GIVEN ENTRIES below:

(** The C value of an enumerator: enumerators without an initialiser count on
    from the one before; every [_BEGIN] is the first and every [_END] the last
    enumerator of its group, so the groups are adjacent. *)
Definition bun_register_value (r : bun_register) : Z :=
  match r with
  | BUN_REGISTER_X86_64_RAX => 0
  | BUN_REGISTER_X86_64_RBX => 1
  | BUN_REGISTER_X86_64_RCX => 2
  | BUN_REGISTER_X86_64_RDX => 3
  | BUN_REGISTER_X86_64_RSI => 4
  | BUN_REGISTER_X86_64_RDI => 5
  | BUN_REGISTER_X86_64_RBP => 6
  | BUN_REGISTER_X86_64_RSP => 7
  | BUN_REGISTER_X86_64_R8 => 8
  | BUN_REGISTER_X86_64_R9 => 9
  | BUN_REGISTER_X86_64_R10 => 10
  | BUN_REGISTER_X86_64_R11 => 11
  | BUN_REGISTER_X86_64_R12 => 12
  | BUN_REGISTER_X86_64_R13 => 13
  | BUN_REGISTER_X86_64_R14 => 14
  | BUN_REGISTER_X86_64_R15 => 15
  | BUN_REGISTER_X86_64_RIP => 16
  | BUN_REGISTER_X86_EAX => 17
  | BUN_REGISTER_X86_EBX => 18
  | BUN_REGISTER_X86_ECX => 19
  | BUN_REGISTER_X86_EDX => 20
  | BUN_REGISTER_X86_ESI => 21
  | BUN_REGISTER_X86_EDI => 22
  | BUN_REGISTER_X86_EBP => 23
  | BUN_REGISTER_X86_ESP => 24
  | BUN_REGISTER_X86_EIP => 25
  | BUN_REGISTER_AARCH64_X0 => 26
  | BUN_REGISTER_AARCH64_X1 => 27
  | BUN_REGISTER_AARCH64_X2 => 28
  | BUN_REGISTER_AARCH64_X3 => 29
  | BUN_REGISTER_AARCH64_X4 => 30
  | BUN_REGISTER_AARCH64_X5 => 31
  | BUN_REGISTER_AARCH64_X6 => 32
  | BUN_REGISTER_AARCH64_X7 => 33
  | BUN_REGISTER_AARCH64_X8 => 34
  | BUN_REGISTER_AARCH64_X9 => 35
  | BUN_REGISTER_AARCH64_X10 => 36
  | BUN_REGISTER_AARCH64_X11 => 37
  | BUN_REGISTER_AARCH64_X12 => 38
  | BUN_REGISTER_AARCH64_X13 => 39
  | BUN_REGISTER_AARCH64_X14 => 40
  | BUN_REGISTER_AARCH64_X15 => 41
  | BUN_REGISTER_AARCH64_X16 => 42
  | BUN_REGISTER_AARCH64_X17 => 43
  | BUN_REGISTER_AARCH64_X18 => 44
  | BUN_REGISTER_AARCH64_X19 => 45
  | BUN_REGISTER_AARCH64_X20 => 46
  | BUN_REGISTER_AARCH64_X21 => 47
  | BUN_REGISTER_AARCH64_X22 => 48
  | BUN_REGISTER_AARCH64_X23 => 49
  | BUN_REGISTER_AARCH64_X24 => 50
  | BUN_REGISTER_AARCH64_X25 => 51
  | BUN_REGISTER_AARCH64_X26 => 52
  | BUN_REGISTER_AARCH64_X27 => 53
  | BUN_REGISTER_AARCH64_X28 => 54
  | BUN_REGISTER_AARCH64_X29 => 55
  | BUN_REGISTER_AARCH64_X30 => 56
  | BUN_REGISTER_AARCH64_X31 => 57
  | BUN_REGISTER_AARCH64_PC => 58
  | BUN_REGISTER_AARCH64_PSTATE => 59
  | BUN_REGISTER_ARM_R0 => 60
  | BUN_REGISTER_ARM_R1 => 61
  | BUN_REGISTER_ARM_R2 => 62
  | BUN_REGISTER_ARM_R3 => 63
  | BUN_REGISTER_ARM_R4 => 64
  | BUN_REGISTER_ARM_R5 => 65
  | BUN_REGISTER_ARM_R6 => 66
  | BUN_REGISTER_ARM_R7 => 67
  | BUN_REGISTER_ARM_R8 => 68
  | BUN_REGISTER_ARM_R9 => 69
  | BUN_REGISTER_ARM_R10 => 70
  | BUN_REGISTER_ARM_R11 => 71
  | BUN_REGISTER_ARM_R12 => 72
  | BUN_REGISTER_ARM_R13 => 73
  | BUN_REGISTER_ARM_R14 => 74
  | BUN_REGISTER_ARM_R15 => 75
  | BUN_REGISTER_ARM_PSTATE => 76
  end.
(* ===== verification/Stream.v ===== *)
(** * The stream: buffers, cursors and the header (src/bun_stream.c)

    The structures of the stream with their layout in memory, the
    initialisation of buffers, writers and readers, the accessors of the header
    and the bounds-checked primitives that move a cursor. The functions take the
    memory and return it; a [struct] the caller owns is passed and returned by
    value. [None] is undefined behaviour of the C code. *)

From S2P Require Import Prelude Memory.

(** ** Layout (src/bun_internal.h, include/bun/bun.h) *)

(** [struct bun_payload_header], 24 bytes: offset of each member. *)
Definition header_magic : Z := 0.
Definition header_version : Z := 8.
Definition header_architecture : Z := 10.
Definition header_size : Z := 12.
Definition header_tid : Z := 16.
Definition header_backend : Z := 20.
Definition sizeof_payload_header : Z := 24.

(** [struct bun_buffer_payload], 40 bytes: the counter, the handle, the header. *)
Definition payload_write_count : Z := 0.
Definition payload_handle : Z := 8.
Definition payload_header : Z := 16.
Definition sizeof_buffer_payload : Z := 40.

(** [struct bun_handle], 56 bytes. *)
Definition handle_unwind : Z := 0.
Definition handle_unwind_context : Z := 8.
Definition handle_unwind_remote : Z := 16.
Definition handle_destroy : Z := 24.
Definition handle_backend_context : Z := 32.
Definition handle_flags : Z := 40.
Definition handle_write_count : Z := 48.
Definition sizeof_handle : Z := 56.

Definition BUN_HANDLE_WRITE_ONCE : Z := Z.shiftl 1 0.

(** [enum bun_architecture] and [enum bun_unwind_backend]. *)
Inductive bun_architecture : Set :=
| BUN_ARCH_UNKNOWN
| BUN_ARCH_X86
| BUN_ARCH_X86_64
| BUN_ARCH_ARM
| BUN_ARCH_ARM64.

Definition bun_architecture_value (a : bun_architecture) : Z :=
  match a with
  | BUN_ARCH_UNKNOWN => 0
  | BUN_ARCH_X86 => 1
  | BUN_ARCH_X86_64 => 2
  | BUN_ARCH_ARM => 3
  | BUN_ARCH_ARM64 => 4
  end.

Definition BUN_BACKEND_NONE : Z := -1.
Definition BUN_BACKEND_LIBUNWIND : Z := 0.
Definition BUN_BACKEND_LIBBACKTRACE : Z := 1.
Definition BUN_BACKEND_LIBUNWINDSTACK : Z := 2.

Definition BUN_HEADER_MAGIC : Z := 0xaee9eb7a786a6145.
Definition REGISTER_SIZE : Z := 2 + 8.

(** ** Structures the caller owns (include/bun/stream.h) *)

Record bun_buffer := BunBuffer { buffer_data : Z; buffer_size : Z }.

Record bun_writer_reader_base := Base {
  buffer : Z;
  cursor : Z;
  size : Z;
  handle : Z;
  overflow : bool
}.
Abbreviation bun_writer := bun_writer_reader_base.
Abbreviation bun_reader := bun_writer_reader_base.

Definition set_cursor (b : bun_writer_reader_base) (c : Z) : bun_writer_reader_base :=
  Base (buffer b) c (size b) (handle b) (overflow b).
Definition set_overflow (b : bun_writer_reader_base) : bun_writer_reader_base :=
  Base (buffer b) (cursor b) (size b) (handle b) true.

(** ** Buffers *)

Definition bun_buffer_init (m : mem) (data sz : Z) : option (mem * option bun_buffer) :=
  if decide (sz < sizeof_buffer_payload) then Some (m, None)
  else
    m ← memset m data NUL (Z.to_nat sizeof_buffer_payload);
    Some (m, Some (BunBuffer data sz)).

Definition bun_buffer_payload (b : bun_buffer) : Z := buffer_data b + payload_header.

Definition bun_buffer_payload_size (b : bun_buffer) : Z :=
  u64 (buffer_size b - (bun_buffer_payload b - buffer_data b)).

(** ** Initialisation of writers and readers *)

(** Lines 94-99: the handle recorded in the buffer against the one passed in.
    [Some None] is [return false]. *)
Definition attach_handle (m : mem) (b : bun_buffer) (h : Z) : option (option mem) :=
  recorded ← load_uint m (buffer_data b + payload_handle) 8;
  if decide (recorded <> NULL) then
    if decide (h <> NULL /\ h <> recorded) then Some None else Some (Some m)
  else if decide (h <> NULL) then
    m ← store_uint m (buffer_data b + payload_handle) 8 h; Some (Some m)
  else Some (Some m).

(** [atomic_fetch_add(&buffer_payload->write_count, 1)], converted to [int]. *)
Definition fetch_add_write_count (m : mem) (b : bun_buffer) : option (mem * Z) :=
  old ← load_uint m (buffer_data b + payload_write_count) 4;
  m ← store_uint m (buffer_data b + payload_write_count) 4 (u32 (old + 1));
  Some (m, i32 old).

(** Lines 101-106: claim the buffer if the recorded handle is write-once. The
    boolean is false for [return false]. *)
Definition claim_write_once (m : mem) (b : bun_buffer) : option (mem * bool) :=
  recorded ← load_uint m (buffer_data b + payload_handle) 8;
  if decide (recorded <> NULL) then
    flags ← load_uint m (recorded + handle_flags) 8;
    if decide (Z.land flags BUN_HANDLE_WRITE_ONCE <> 0) then
      '(m, last) ← fetch_add_write_count m b;
      Some (m, bool_decide (~ last > 0))
    else Some (m, true)
  else Some (m, true).

(** Lines 116-121: the stores to the header. *)
Definition init_header (m : mem) (hdr arch tid : Z) : option mem :=
  m ← store_uint m (hdr + header_magic) 8 BUN_HEADER_MAGIC;
  m ← store_uint m (hdr + header_version) 2 1;
  m ← store_uint m (hdr + header_architecture) 2 (u16 arch);
  m ← store_uint m (hdr + header_size) 4 sizeof_payload_header;
  m ← store_uint m (hdr + header_tid) 4 (u32 tid);
  store_uint m (hdr + header_backend) 2 (u16 BUN_BACKEND_NONE).

(** [tid] is the value [bun_gettid()] returns. The writer is [None] when the
    function returns false: the caller's structure is left as it was. *)
Definition bun_writer_init (m : mem) (b : bun_buffer) (arch h tid : Z)
  : option (mem * option bun_writer) :=
  if decide (buffer_size b < sizeof_payload_header) then Some (m, None)
  else
    attached ← attach_handle m b h;
    match attached with
    | None => Some (m, None)
    | Some m =>
        '(m, claimed) ← claim_write_once m b;
        if (claimed : bool) then
          m ← init_header m (bun_buffer_payload b) arch tid;
          Some (m, Some (Base (bun_buffer_payload b)
            (bun_buffer_payload b + sizeof_payload_header)
            (bun_buffer_payload_size b) h false))
        else Some (m, None)
    end.

Definition bun_reader_init (m : mem) (b : bun_buffer) (h : Z) : option (option bun_reader) :=
  if decide (bun_buffer_payload_size b < sizeof_payload_header) then Some None
  else
    magic ← load_uint m (bun_buffer_payload b + header_magic) 8;
    if decide (magic <> BUN_HEADER_MAGIC) then Some None
    else Some (Some (Base (bun_buffer_payload b)
      (bun_buffer_payload b + sizeof_payload_header)
      (bun_buffer_payload_size b) h false)).

(** ** Header accessors *)

Definition bun_header_tid_set (m : mem) (w : bun_writer) (tid : Z) : option mem :=
  store_uint m (buffer w + header_tid) 4 (u32 tid).
Definition bun_header_tid_get (m : mem) (r : bun_reader) : option Z :=
  load_uint m (buffer r + header_tid) 4.
Definition bun_header_backend_set (m : mem) (w : bun_writer) (backend : Z) : option mem :=
  store_uint m (buffer w + header_backend) 2 (u16 backend).
Definition bun_header_backend_get (m : mem) (r : bun_reader) : option Z :=
  load_uint m (buffer r + header_backend) 2.

(** ** Cursor primitives *)

Definition is_safe_access (b : bun_writer_reader_base) (bytes : Z) : bool :=
  let end_cursor := buffer b + size b in
  let bytes_left := u64 (end_cursor - cursor b) in
  if overflow b then false else bool_decide (bytes <= bytes_left).

Definition read_le (n : nat) (m : mem) (src : bun_reader) : option (Z * bun_reader) :=
  if is_safe_access src (Z.of_nat n) then
    value ← load_uint m (cursor src) n;
    Some (value, set_cursor src (cursor src + Z.of_nat n))
  else Some (0, set_overflow src).

Definition write_le (n : nat) (m : mem) (dest : bun_writer) (value : Z)
  : option (mem * bun_writer) :=
  if is_safe_access dest (Z.of_nat n) then
    m ← store_uint m (cursor dest) n value;
    Some (m, set_cursor dest (cursor dest + Z.of_nat n))
  else Some (m, set_overflow dest).

Definition read_le_16 := read_le 2.
Definition read_le_64 := read_le 8.
Definition write_le_16 (m : mem) (dest : bun_writer) (value : Z) := write_le 2 m dest (u16 value).
Definition write_le_64 (m : mem) (dest : bun_writer) (value : Z) := write_le 8 m dest (u64 value).

Definition safe_strlen (m : mem) (src : bun_reader) : option (Z * bun_reader) :=
  let end_cursor := buffer src + size src in
  let max_length := u64 (end_cursor - cursor src) in
  if overflow src then Some (-1, src)
  else
    len ← strnlen m (cursor src) (Z.to_nat max_length);
    if decide (len = max_length) then Some (-1, set_overflow src) else Some (len, src).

End of GIVEN ENTRIES.

Once you have read the records above, say how many of their lines contain the word "caller", giving only that figure.

* [SOLUTION FOR THIS EXERCISE]: 3